There have also been numerous calls in the U.S. to include Canada. In a joint letter dated Monday, three major U.S. business groups -- the U.S. Chamber of Commerce, the Business Roundtable and the National Association of Manufacturers -- said it would be “unacceptable to sideline Canada,” the top buyer of U.S. goods. Prominent members of Congress have also said that Canada should be part of any new North American trade agreement.

“I think that if all three countries are in and all signed up, there’s a much higher likelihood this gets passed,” Bruce Heyman, a former U.S. ambassador to Canada under Barack Obama, said Tuesday on BNN Bloomberg television. There’s no sign a Mexico-only deal can be passed by Congress, he said, while shrugging off the significance of Scalise’s statement. “I think Steve Scalise is carrying water for USTR,” he said.

Panels, Tariffs

Canadian officials are warning that they’re prepared to see the next deadline pass if they don’t get an agreement they can live with, according to two people familiar with the talks. The Canadians need effective dispute settlement provisions in anti-dumping cases, and certainty to avoid misuse of national security investigations, under which Trump has applied tariffs, one of the people said.

Sticking points in talks include dairy, where the U.S., facing a supply glut, is seeking a bigger cut of Canada’s protected market.

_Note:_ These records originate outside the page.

Lemma add_zeros (x y : float) :
  PrimFloat.eqb x 0 = true → PrimFloat.eqb y 0 = true →
  PrimFloat.eqb (x + y) 0 = true.
Proof.
  rewrite !FloatAxioms.eqb_spec, add_spec.
  change (Prim2SF 0) with (S754_zero false).
  destruct (Prim2SF x) as [[]|[]| |[]], (Prim2SF y) as [[]|[]| |[]]; done.
Qed.

Lemma add_not_negative (x y : float) :
  not_negative x → not_negative y → not_negative (x + y).
Proof.
  unfold not_negative, flt. rewrite !FloatAxioms.ltb_spec, add_spec.
  apply SF64add_not_negative.
Qed.

Lemma mul_not_negative (x y : float) :
  not_negative x → not_negative y → not_negative (x * y).
Proof.
  unfold not_negative, flt. rewrite !FloatAxioms.ltb_spec, mul_spec.
  apply SF64mul_not_negative.
Qed.

Lemma div_not_negative (x y : float) :
  not_negative x → not_negative y → PrimFloat.eqb y 0 = false →
  not_negative (x / y).
Proof.
  unfold not_negative, flt.
  rewrite !FloatAxioms.ltb_spec, FloatAxioms.eqb_spec, div_spec.
  apply SF64div_not_negative.
Qed.

(** X11: with weights that are not negative, as the sliders give them,
    normalisation raises [ZeroDivisionError] exactly when the three weights
    are zero; if one of them is not, it returns the three quotients by the
    total. *)
Theorem weights_zero_division_iff (a b c : float) :
  non_negative a → non_negative b → non_negative c →
  (weights a b c = Raise ZeroDivisionError
   ↔ PrimFloat.eqb a 0 = true ∧ PrimFloat.eqb b 0 = true
     ∧ PrimFloat.eqb c 0 = true)
  ∧ (PrimFloat.eqb a 0 = false ∨ PrimFloat.eqb b 0 = false
     ∨ PrimFloat.eqb c 0 = false →
     weights a b c
     = Ok (a / (a + b + c), b / (a + b + c), c / (a + b + c))%float).
Proof.
  intros Ha Hb Hc.
  destruct (add_non_negative a b Ha Hb) as [Hab Hab0].
  destruct (add_non_negative (a + b) c Hab Hc) as [_ Habc0].
  assert (Hzero : PrimFloat.eqb (a + b + c) 0 = true
                  ↔ PrimFloat.eqb a 0 = true ∧ PrimFloat.eqb b 0 = true
                    ∧ PrimFloat.eqb c 0 = true).
  { split.
    - intros [Hab' ?]%Habc0. by destruct (Hab0 Hab').
    - intros (? & ? & ?). by apply add_zeros; [apply add_zeros|]. }
  unfold weights. cbn.
  destruct (PrimFloat.eqb (a + b + c) 0) eqn:Ht.
  - destruct (proj1 Hzero eq_refl) as (-> & -> & ->).
    split; [done|]. by intros [|[|]].
  - split; [|done]. split; [done|]. by intros ?%Hzero.
Qed.

Lemma weights_zero_division_iff_witness :
  (weights 0 0.3 0 = Raise ZeroDivisionError
   ↔ PrimFloat.eqb 0 0 = true ∧ PrimFloat.eqb 0.3 0 = true
     ∧ PrimFloat.eqb 0 0 = true)%float
  ∧ (PrimFloat.eqb 0 0 = false ∨ PrimFloat.eqb 0.3 0 = false
     ∨ PrimFloat.eqb 0 0 = false →
     weights 0 0.3 0
     = Ok (0 / (0 + 0.3 + 0), 0.3 / (0 + 0.3 + 0), 0 / (0 + 0.3 + 0)))%float.
Proof. apply (weights_zero_division_iff 0 0.3 0); by vm_compute. Defined.

(** X12: in binary64, as the code computes, the blend of probabilities and
    weights that are not negative is returned whenever the total does not
    compare equal to zero, and it is never below zero. *)
Theorem blend_never_negative (p1 p2 p3 w1 w2 w3 : float) :
  not_negative p1 → not_negative p2 → not_negative p3 →
  not_negative w1 → not_negative w2 → not_negative w3 →
  PrimFloat.eqb (w1 + w2 + w3) 0 = false →
  ∃ combined, blend p1 p2 p3 w1 w2 w3 = Ok combined ∧ not_negative combined.
Proof.
  intros Hp1 Hp2 Hp3 Hw1 Hw2 Hw3 Ht.
  pose proof (add_not_negative _ _ (add_not_negative _ _ Hw1 Hw2) Hw3) as Hs.
  unfold blend, weights. cbn. rewrite Ht. cbn.
  eexists; split; [reflexivity|].
  repeat apply add_not_negative; apply mul_not_negative; try done;
    by apply div_not_negative.
Qed.

Lemma blend_never_negative_witness :
  ∃ combined, (blend 0.7 0.65 0.55 0.4 0.3 0.3)%float = Ok combined
              ∧ not_negative combined.
Proof.
  apply (blend_never_negative 0.7 0.65 0.55 0.4 0.3 0.3); by vm_compute.
Defined.

(** ** When a run fails *)

(** The total of three values that are not negative is a zero exactly when
    the three of them are. *)
Lemma total_zero_iff (a b c : float) :
  non_negative a → non_negative b → non_negative c →
  PrimFloat.eqb (a + b + c) 0 = true
  ↔ PrimFloat.eqb a 0 = true ∧ PrimFloat.eqb b 0 = true
    ∧ PrimFloat.eqb c 0 = true.
Proof.
  intros Ha Hb Hc.
  destruct (add_non_negative a b Ha Hb) as [Hab Hab0].
  destruct (add_non_negative (a + b) c Hab Hc) as [_ Habc0].
  split.
  - intros [Hab' ?]%Habc0. by destruct (Hab0 Hab').
  - intros (? & ? & ?). by apply add_zeros; [apply add_zeros|].
Qed.
(** * Employee POS batch updater: model of [automationadmin]

    The program drives a browser (Playwright) against a remote admin
    console.  The browser and the remote site are modelled as an arbitrary
    deterministic responder ([Remote]): every page operation is answered
    with a return value or a raised exception, and changes the responder's
    hidden state.  The program itself is written in a small
    state/exception/writer monad [M]: a computation maps the responder's
    state to an outcome, the new state and the list of events it emitted,
    in chronological order.

    Conventions:
    - an exception is its text [str(e)]; all exceptions are instances of
      [Exception], as those of Playwright and the program's own
      [ValueError]s are (interrupts and task cancellation are outside
      the model);
    - strings are byte strings; [strip] and [lower] know the ASCII
      whitespace and letters;
    - the trace records, besides the page operations with their replies
      and the log lines, the entry and exit of [login], [refresh_page]
      and [update_employee_pos] and the start of every round of the
      retry loop; these records have no effect on the run;
    - [while True] is a loop on fuel; the fuel [run_updates] supplies is
      proved sufficient ([run_updates_total]);
    - the sheet that [pd.read_excel] returns is a list of labelled
      columns of cell texts; the files and the environment the commands
      of cli.py work on are, like the site, an arbitrary deterministic
      responder ([Host]). *)

From Stdlib Require Import String Ascii List ZArith QArith Bool Lia.
From Stdlib Require Import DecimalString.
Import ListNotations.

Open Scope string_scope.
Open Scope Z_scope.

(** ** Python values *)

(** An exception caught by [except Exception as e] is represented by its
    text [str(e)]; nothing else of it is ever used by the program.
    Playwright's errors and the program's own [ValueError]s are all
    subclasses of [Exception]. *)
Definition exn := string.

(** [str | None] *)
Definition optstr := option string.

(** [str(n)] for an [int] *)
Definition str_of_int (n : Z) : string := NilZero.string_of_int (Z.to_int n).

(** [str(b)] for a [bool], as an f-string renders it *)
Definition str_of_bool (b : bool) : string := if b then "True" else "False".

(** Truthiness of an [int] *)
Definition truthy (n : Z) : bool := negb (n =? 0).

(** [range(n)] *)
Definition range (n : nat) : list Z := map Z.of_nat (seq 0 n).

(** *** [str.strip], [str.lower], [str in str]

    Strings are byte strings; the whitespace and letter classes are the
    ASCII ones. *)

Definition is_space (c : ascii) : bool :=
  let n := nat_of_ascii c in
  ((9 <=? n) && (n <=? 13) || (28 <=? n) && (n <=? 32))%nat.
Lemma filter_unique {A} (P : A → Prop) `{∀ x, Decision (P x)} (l : list A) (w : A) :
  NoDup l → w ∈ l → P w → (∀ x, x ∈ l → P x → x = w) → filter P l = [w].
Proof.
  intros Hnd Hw HPw Huniq. induction Hnd as [|x l Hx Hnd IH]; [by apply elem_of_nil in Hw|].
  rewrite filter_cons. apply elem_of_cons in Hw as [<-|Hw].
  - destruct (decide (P w)); [|done]. f_equal.
    apply filter_none. intros y Hy HPy.
    apply Hx. rewrite <- (Huniq y); [done| |done]. apply elem_of_cons; now right.
  - destruct (decide (P x)) as [HPx|_].
    + exfalso. apply Hx. rewrite (Huniq x); [done| |done]. apply elem_of_cons; now left.
    + apply IH; [done|]. intros y Hy. apply Huniq. apply elem_of_cons; now right.
Qed.

(** ** Keys, lengths and counts *)

Lemma string_chars_inj (s1 s2 : string) :
  list_ascii_of_string s1 = list_ascii_of_string s2 → s1 = s2.
Proof.
  intros H. rewrite <- (string_of_list_ascii_of_string s1),
    <- (string_of_list_ascii_of_string s2). now rewrite H.
Qed.

(** Two queries share a memo key only when they are the same query. *)
Lemma cacheKey_inj (b b' : string) (p p' : PlayerSymbol) :
  cacheKey b p = cacheKey b' p' → b = b' ∧ p = p'.
Proof.
  unfold cacheKey. intros H. apply (f_equal list_ascii_of_string) in H.
  rewrite !chars_append in H. simpl in H.
  change (list_ascii_of_string b ++ "|"%char :: [symbolChar p])%list
    with (list_ascii_of_string b ++ ["|"%char] ++ [symbolChar p])%list in H.
  change (list_ascii_of_string b' ++ "|"%char :: [symbolChar p'])%list
    with (list_ascii_of_string b' ++ ["|"%char] ++ [symbolChar p'])%list in H.
  rewrite !app_assoc in H.
  apply app_inj_tail in H as [H Hp]. apply app_inj_tail in H as [H _].
  split; [now apply string_chars_inj|].
  destruct p, p'; try reflexivity; discriminate Hp.
Qed.

Lemma length_applyMove (b : string) (i : nat) (p : PlayerSymbol) :
  (i < String.length b)%nat → String.length (applyMove b i p) = String.length b.
Proof.
  intros Hi. rewrite <- !chars_length, chars_applyMove.
  rewrite length_app, length_take. simpl. rewrite length_drop, chars_length. lia.
Qed.

Lemma filter_length_remove {A} (P Q : A → Prop) `{∀ x, Decision (P x)} `{∀ x, Decision (Q x)}
    (l : list A) (w : A) :
  NoDup l → w ∈ l → Q w → ¬ P w → (∀ x, x ≠ w → (P x ↔ Q x)) →
  S (List.length (filter P l)) = List.length (filter Q l).
Proof.
  intros Hnd Hw HQw HPw Hiff. induction Hnd as [|x l Hx Hnd IH]; [by apply elem_of_nil in Hw|].
  rewrite !filter_cons. apply elem_of_cons in Hw as [<-|Hw].
  - destruct (decide (P w)); [done|]. destruct (decide (Q w)); [|done]. simpl. f_equal.
    clear IH. induction l as [|y l IH]; [reflexivity|].
    apply not_elem_of_cons in Hx as [Hne Hx]. apply NoDup_cons in Hnd as [_ Hnd].
    rewrite !filter_cons. specialize (IH Hx Hnd).
    destruct (decide (P y)) as [HP|HP], (decide (Q y)) as [HQ|HQ]; simpl; try lia.
    + exfalso. apply HQ, Hiff; [congruence | exact HP].
    + exfalso. apply HP, Hiff; [congruence | exact HQ].
  - specialize (IH Hw). assert (x ≠ w) by (intros ->; contradiction).
    destruct (decide (P x)) as [HP|HP], (decide (Q x)) as [HQ|HQ]; simpl; try lia.
    + exfalso. apply HQ, Hiff; assumption.
    + exfalso. apply HP, Hiff; assumption.
Qed.

(** A move fills exactly one empty cell. *)
Lemma emptiesIn_applyMove_S (b : string) (i : nat) (p : PlayerSymbol) :
  (i < 9)%nat → isMoveValid b i = true →
  S (emptiesIn (applyMove b i p)) = emptiesIn b.
Proof.
  intros Hi Hv. pose proof (isMoveValid_lt _ _ Hv) as Hlt.
  unfold emptiesIn. apply (filter_length_remove _ _ _ i).
  - apply NoDup_seq.
  - apply elem_of_seq. lia.
  - exact Hv.
  - rewrite isMoveValid_applyMove by assumption.
    destruct (decide (i = i)); [discriminate | congruence].
  - intros j Hj. rewrite isMoveValid_applyMove by assumption.
    destruct (decide (j = i)); [contradiction | reflexivity].
Qed.

(** On a nine-cell board, [board.includes('_')] means that some move is
    legal. *)
Lemma hasEmpty_valid (b : string) :
  String.length b = 9%nat → hasEmpty b = true → ∃ i, (i < 9)%nat ∧ isMoveValid b i = true.
Proof.
  intros Hlen Hempty. unfold hasEmpty in Hempty.
  apply existsb_exists in Hempty as (c & Hin & Hc).
  apply bool_decide_eq_true in Hc. subst c.
  apply list_elem_of_In, list_elem_of_lookup in Hin as [i Hi].
  exists i. split.
  - apply lookup_lt_Some in Hi. rewrite chars_length in Hi. lia.
  - unfold isMoveValid, isEmptyCell. rewrite charAt_lookup, Hi.
    now apply bool_decide_eq_true_2.
Qed.

Lemma emptiesIn_valid (b : string) (i : nat) :
  (i < 9)%nat → isMoveValid b i = true → (0 < emptiesIn b)%nat.
Proof.
  intros Hi Hv. unfold emptiesIn.
  assert (Hin : i ∈ filter (fun j => isMoveValid b j = true) (seq 0 9)).
  { apply list_elem_of_filter. split; [exact Hv | apply elem_of_seq; lia]. }
  destruct (filter _ _); [by apply elem_of_nil in Hin | simpl; lia].
Qed.

(** ** Winning lines *)

Definition lineTest (b : string) (l : nat * nat * nat) : bool :=
  negb (isEmptyCell (charAt b l.1.1))
  && bool_decide (charAt b l.1.1 = charAt b l.1.2)
  && bool_decide (charAt b l.1.2 = charAt b l.2).

Lemma scanLines_Some (b : string) (lines : list (nat * nat * nat)) (c : ascii) :
  scanLines b lines = Some c →
  ∃ l, l ∈ lines ∧ lineTest b l = true ∧ charAt b l.1.1 = Some c.
Proof.
  induction lines as [|[[x y] z] lines IH]; simpl; [discriminate|].
  destruct (negb _ && _ && _) eqn:Htest.
  - intros Hc. exists (x, y, z). split; [apply elem_of_cons; now left|]. auto.
  - intros Hc. destruct (IH Hc) as (l & Hl & Hrest). exists l.
    split; [apply elem_of_cons; now right | exact Hrest].
Qed.

Lemma scanLines_None (b : string) (lines : list (nat * nat * nat)) :
  scanLines b lines = None →
  Forall (fun l => is_Some (charAt b l.1.1)) lines →
  Forall (fun l => lineTest b l = false) lines.
Proof.
  induction lines as [|[[x y] z] lines IH]; simpl; [constructor|].
  intros Hscan Hdef. apply Forall_cons in Hdef as [[c Hc] Hdef].
  destruct (negb _ && _ && _) eqn:Htest.
  - simpl in Hc. congruence.
  - constructor; [exact Htest | auto].
Qed.

Lemma WINNING_LINES_range :
  Forall (fun l => (l.1.1 < 9 ∧ l.1.2 < 9 ∧ l.2 < 9)%nat) WINNING_LINES.
Proof. repeat constructor. Qed.

Lemma charAt_is_Some (b : string) (i : nat) :
  String.length b = 9%nat → (i < 9)%nat → is_Some (charAt b i).
Proof.
  intros Hlen Hi. rewrite charAt_lookup. apply lookup_lt_is_Some_2.
  rewrite chars_length. lia.
Qed.

(** On an open board, a move can only complete a line of the mark that was
    just placed. *)
Lemma winner_after_move (b : string) (i : nat) (t : PlayerSymbol) (c : ascii) :
  String.length b = 9%nat →
  computeWinner b = None →
  (i < 9)%nat →
  computeWinner (applyMove b i t) = Some c →
  c = symbolChar t.
Proof.
  intros Hlen Hopen Hi Hwin. unfold computeWinner in *.
  apply scanLines_Some in Hwin as ([[x y] z] & Hl & Htest & Hc).
  assert (Hold : lineTest b (x, y, z) = false).
  { assert (Hall : Forall (fun l => lineTest b l = false) WINNING_LINES).
    { apply scanLines_None; [exact Hopen|].
      eapply Forall_impl; [apply WINNING_LINES_range|].
      intros l (H1 & _ & _). now apply charAt_is_Some. }
    rewrite Forall_forall in Hall. now apply Hall. }
  assert (Hib : (i < String.length b)%nat) by lia.
  unfold lineTest in Htest, Hold. simpl in *.
  rewrite (charAt_applyMove b i x t Hib) in Hc.
  rewrite (charAt_applyMove b i x t Hib), (charAt_applyMove b i y t Hib),
    (charAt_applyMove b i z t Hib) in Htest.
  apply andb_true_iff in Htest as [Htest H3]. apply andb_true_iff in Htest as [H1 H2].
  apply bool_decide_eq_true in H2, H3.
  destruct (decide (x = i)) as [Hx|Hx], (decide (y = i)) as [Hy|Hy],
    (decide (z = i)) as [Hz|Hz]; try congruence.
  exfalso. rewrite H1 in Hold. simpl in Hold.
  rewrite (bool_decide_eq_true_2 _ H2), (bool_decide_eq_true_2 _ H3) in Hold.
  discriminate Hold.
Qed.

(** ** The scores of one search

    Within one call of [minimaxPolicy], the depth at which [negamax] meets a
    board is the number of cells filled since the call.  The scores it
    returns and the scores it stores then lie in a range that the depth
    fixes. *)

Section Search.

(** The number of empty cells of the board that [minimaxPolicy] was called
    on. *)
Variable e0 : nat.
Hypothesis e0_le : (e0 ≤ 9)%nat.

Definition depthOf (b : string) : Z := Z.of_nat e0 - Z.of_nat (emptiesIn b).

(** A lost position carries the exact depth; an open or drawn one is
    bounded by the quickest win still possible. *)
Definition valueOk (b : string) (v : jsnum) : Prop :=
  ∃ z, v = Int z
       ∧ (is_Some (computeWinner b) → z = - (SCORE_WIN - depthOf b))
       ∧ (computeWinner b = None → - (9 - depthOf b) ≤ z ≤ 9 - depthOf b).

Definition cacheInv (cache : gmap string jsnum) : Prop :=
  ∀ b p v, cache !! cacheKey b p = Some v → valueOk b v.

Lemma cacheInv_empty : cacheInv ∅.
Proof. intros b p v H. rewrite lookup_empty in H. discriminate H. Qed.

Lemma cacheInv_insert (cache : gmap string jsnum) (b : string) (p : PlayerSymbol) (v : jsnum) :
  cacheInv cache → valueOk b v → cacheInv (<[cacheKey b p := v]> cache).
Proof.
  intros Hinv Hv b' p' v' Hlook.
  destruct (decide (cacheKey b p = cacheKey b' p')) as [Heq|Hne].
  - rewrite Heq, lookup_insert_eq in Hlook. injection Hlook as <-.
    apply cacheKey_inj in Heq as [<- _]. exact Hv.
  - rewrite lookup_insert_ne in Hlook by exact Hne. eapply Hinv. exact Hlook.
Qed.

Lemma depthOf_applyMove (b : string) (i : nat) (p : PlayerSymbol) :
  (i < 9)%nat → isMoveValid b i = true → depthOf (applyMove b i p) = depthOf b + 1.
Proof.
  clear e0_le.
  intros Hi Hv. unfold depthOf. pose proof (emptiesIn_applyMove_S b i p Hi Hv). lia.
Qed.

(** The range of the running maximum in the loop of [negamax] at depth [d]. *)
Definition bestOk (d : Z) (best : jsnum) : Prop :=
  ∃ z, best = Int z ∧ - (8 - d) ≤ z ≤ 9 - d.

In exchange, Canada is hoping to preserve some form of anti-dumping panels contained in Chapter 19 of the North American Free Trade Agreement, and an exemption for Canadian cultural industries.

Other American demands include longer intellectual property and pharmaceutical patent protection and a higher threshold for duty-free shipments across the U.S.-Canada border, none of which the Canadians have signaled are deal-breakers.

It’s unclear what will happen if it becomes impossible to publish text of a deal by Sept. 30. The countries could extend talks, but that means Mexico’s president-elect, Andres Manuel Lopez Obrador -- who takes office Dec. 1 -- will have to be the one to sign the new agreement.

‘Always Tough’

Trump could try to proceed with Mexico only, but will face blowback from Congress, and the actual U.S.-Mexico agreement would probably require further changes, Hillman said, because it’s written in a way -- for example, a requirement that 75 percent of auto content be sourced within the trade pact’s member nations -- that appears to presume Canadian involvement. “You wouldn’t want to leave that number at 75 percent if Canada is not included,” because automakers couldn’t meet it, she added.

Trump, meanwhile, took aim at the Canadians again on Tuesday. “Canada has taken advantage of our country for a long time,” he said. “They are in a position that is not a good position for Canada.”